Within these same government bodies, there resides a population of low value men. They are low value because they are not directly benefiting from the high value network. However, they are benefiting from the perpetuation of the status quo. I described on subset of these men as those having previous successes. These formerly higher-value men now are resigned to no longer pursuing that goal, but they still need the income that the job provides. Consistent with the zero-value aspirations described in earlier posts, these participants avoid drawing any attention to themselves. They obey every request made from them even if that includes echoing approval when that approval was supposed to be independently given.
For sake of this illustration, grant that the government can become so corrupt that it is beyond remedy from internal processes, and in fact so corrupt that the population eagerly accepts without objection anything coming from that government. The corruption faces no threat from within government, and it faces no threat from outside. It replaces the government with a cult.

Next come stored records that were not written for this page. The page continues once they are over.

(** * Winter school 2023: the webcam tracking driver and the cost library

    A shallow embedding of the two Python files of the repository,

      - [perception/05_tracker_webcam.py]  (module [Webcam] below),
      - [simulation/sim1_rigid_body/costs.py]  (module [Costs] below),

    and the properties of their behaviour.  Both files are glue around
    native libraries (OpenCV, NumPy, the m3t tracker, Pinocchio).  What the
    libraries compute is left uninterpreted: a library function is a
    [Variable] of the enclosing [Section], a library call with an effect is
    an [event] of the trace, and a value a library hands back to the script
    at run time (a frame, a key code, a status flag) is an input of the
    run.  What the scripts themselves do with those values is modelled
    line by line. *)

From Stdlib Require Import ZArith List String Ascii Bool Lia Floats DecimalString.
From stdpp Require Import base option list gmap strings.
Import ListNotations.

Set Warnings "-inexact-float".

Local Open Scope string_scope.
Local Open Scope list_scope.
Local Open Scope Z_scope.

(* ===================================================================== *)
(** * Python values, exceptions and the error monad *)
(* ===================================================================== *)

Module Py.

(** The exceptions the two files can raise on their own paths.  The text
    of a [ZeroDivisionError] differs between versions of Python and is
    left out. *)
Inductive exn : Type :=
| ValueError (msg : string)
| AttributeError (msg : string)
| NameError (msg : string)
| TypeError (msg : string)
| IndexError (msg : string)
| OverflowError (msg : string)
| ZeroDivisionError
| AssertionError
| SystemExit (code : Z).

Inductive result (A : Type) : Type :=
| Ok (a : A)
| Raise (e : exn).
Arguments Ok {A} a.
Arguments Raise {A} e.

#[export] Instance result_ret : MRet result := fun A a => Ok a.
#[export] Instance result_bind : MBind result := fun A B f m =>
  match m with
  | Ok a => f a
  | Raise e => Raise e
  end.

Definition is_ok {A} (r : result A) : bool :=
  match r with Ok _ => true | Raise _ => false end.

(** A Python number as the scripts use them: an [int] (unbounded) or a
    [float] (IEEE binary64, the kernel's primitive floats). *)
Inductive num : Type :=
| Int (z : Z)
| Float (f : float).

There remains at least one threat to its existence, and that is the zero-value striving worker. Such a worker has a purely subordinate relationship to the agency’s high value network. Given his position, he has the opportunity to see the corruption and can begin to challenge it. His zero-value goal discourages him to act, but that same zero-value goal gives him the opportunity to object to the corruption. If he does act, that action can possibly disrupt the corruption.
In earlier posts, I described the zero-value man as a villain, specifically in the sense that he withholds from society some potential benefit he is capable of providing. Also, the villain label applies in terms of society’s interest in identifying and contacting that individual, either to make sure exercises that capability to society’s approval. The villain label is removed when the man negotiates the application of his capabilities or resources for the exchange with others.
In this sense, the low-value worker in government is a villain. He poses one of the few remaining threats to the corruption of the high-value network. Depending on the network, either he must be discovered so that he can prevented from acting, or he must be encouraged to act. His comfort of low-value status remaining invisible and inactive makes him a villain.